Caroline Jones, Child, Youth and Family, New Zealand

On Tuesday 12th January, I took a 45 minute stroll across West-central Auckland to the regional office of Child, Youth and Family (CYF).

The mural on the wall of the entrance to the CYF offices in Auckland.

The mural on the wall of the entrance to the CYF offices in Auckland.

They are a well-established Government department providing support services (including adoption) for key, vulnerable demographic groups.

I met with Caroline Lewis. Originally from the UK, she worked for Barnardos before moving to New Zealand in 2006.

Caroline was welcoming, open-minded and supportive of my work. She explained the context of adoptions in New Zealand - that a 1950s Adoption Act, which is still in force, defines a system that does not promote adoption from care. Instead, Day to Day Parenting Orders are granted, with additional Guardianship entitlements to cover choices of schooling etc. This is alongside legal entitlements for the birth mother. Adoptions are granted by way of direct applications, which can be used to help children outside of the country be relocated with other family members, for example. This comes with a set of perverse incentives. (education is subsidised for adoptees, for example). Openness is encouraged but not a legal requirement. Private foster care organisations are popular. Maori culture is understandably relevant; less than 10% of care givers are Maori, but over 75% of children put up for adoption are of Maori origin.

I drafted a few questions, the answers to which are below. They are not always verbatim responses, but a fair reflection of the overall discussion.

1) What does technology & adoption mean to you?

Coming from the UK, Caroline was particularly aware of the lack of technology in both practice and in systems across New Zealand. When she arrived, most processes were carried out using paper forms and internet access was limited. Today things are better, but the lag in making the most of modern day technologies and infrastructure is tangible, especially considering the lack of funds available to (re)invest in people and services.

2) What challenges or problems are most important to you and your teams?

As above! Providing good training to caregivers and practitioners is paramount. The realities of the care system and the expectations of care giving need to be made more obvious to parents and social workers. Trauma in particular is a difficult subject; hidden from view and liable to surface at any time during the life course of a child/adolescent/young adult or beyond.

There is currently a mandatory training programme (4 days) for all potential caregivers, but it is not suitably tailored for the various approaches to caregiving; be it fostering, adoption or otherwise.

3) What are CYF doing with technology that particularly excites you?

In spite of the lack of system advancements, CYF had been making use of Life Story Apps and similar software. Caroline is going to share details of this with me, but they appear to allow children to record stories and interact with their past in a creative way - positive sounding stuff. Caroline did mention that they needed to be adapted/modified from their original formats, so it looks as though there is still no specialist use of App technology for this purpose. I noted that this aligns with an apparent need for this type of technology to support story telling and creative therapy.
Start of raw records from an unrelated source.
(** *** One item *)

Lemma usda_lookup_macros (item_name : string) (item_quantity : pyfloat)
    (m : MacroInfo) (notes : list string) (id : option string) :
  usda_lookup item_name item_quantity = (Some m, notes, id) ->
  (exists m0, valid_macros m0 /\ m = scale_macros m0 item_quantity)
  /\ exists i, id = Some i.
Proof.
  unfold Api.usda_lookup.
  destruct (search_usda_food _ _ _ _) as [[|hit others]|e];
    [intros [=]| |intros [=]].
  destruct (get_usda_nutrition _ _ _) as [[detail|]|e];
    [|intros [=]|intros [=]].
  destruct (dict_truthy detail); [|intros [=]].
  destruct (extract_usda_macros detail) as [m0|e] eqn:E; [|intros [=]].
  intros [= <- _ <-]. split; [|eauto].
  exists m0. split; [|reflexivity]. now apply extract_usda_macros_valid in E.
Qed.

Lemma process_item_spec (include_usda : bool) (item : Extractor.Item)
    (food_item : FoodItem) :
  process_item include_usda item = Ok food_item ->
  same_food food_item item /\ coherent food_item.
Proof.
  unfold Api.process_item.
  destruct (if include_usda && negb (key_missing USDA_API_KEY)
            then usda_lookup (Extractor.ingredient item)
                             (Extractor.quantity item)
            else (None, [], None)) as [[[m|] notes] id] eqn:Hstate.
  - assert (Hm : (exists m0, valid_macros m0
                             /\ m = scale_macros m0 (Extractor.quantity item))
                 /\ exists i, id = Some i).
    { destruct (include_usda && negb (key_missing USDA_API_KEY));
        [|discriminate].
      now apply usda_lookup_macros in Hstate. }
    destruct Hm as [(m0 & Hvalid & ->) [i ->]].
    unfold bind. cbn [fst snd]. intro H.
    apply new_FoodItem_checked in H as (-> & Hgt & Hge & Hle).
    split; [repeat split|].
    unfold coherent.
    cbn [Api.quantity Api.confidence Api.source Api.usda_food_id Api.notes
         Api.macros].
    split; [exact Hgt|].
    split; [eexists; repeat split; assumption|]. split; [reflexivity|].
    split; [discriminate|].
    intros [q Hq]. rewrite Hq in Hgt |- *. now apply scale_macros_valid.
  - destruct (scaled_MacroInfo _ _) as [m|e] eqn:Hm; [|intros [=]].
    unfold scaled_MacroInfo in Hm. apply new_MacroInfo_valid in Hm as [_ Hvalid].
    unfold bind. cbn [fst snd]. intro H.
    apply new_FoodItem_checked in H as (-> & Hgt & Hge & Hle).
    split; [repeat split|].
    unfold coherent.
    cbn [Api.quantity Api.confidence Api.source Api.usda_food_id Api.notes
         Api.macros].
    split; [exact Hgt|].
    split; [eexists; repeat split; assumption|]. split; [reflexivity|].
    split; [|intros _; exact Hvalid].
    intros _. destruct notes; eexists; reflexivity.
Qed.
4) Nationally or internationally, what innovations are you aware of that you think worth finding out about?

Caroline stressed the important of resources and training for caregivers and practitioners. I agree - children need consistently good care. When they lose one or both birth parents at a young age, the developmental impact can be significant. They need to be replaced quickly. I would say that this is not necessarily the same as adopting a child into a new family quickly - like David Cameron is demanding in the UK. If we have a skilled workforce and an effective way of identifying young people and transferring them into supportive environments, then this will be a positive step in the protective and recovery of young people.

5) Is technology important?

Yes - of course! It supports smarter working.

Caroline and I agreed that improved technology requires funding; with budgets tight and cuts being made to public services in the UK, embracing effective technologies will take some work.

There is also a lingering suspicion in older generations, still, about the role of technology. This stems from a lack of understanding.

Thank you Caroline for the first face-to-face meeting of my fellowship.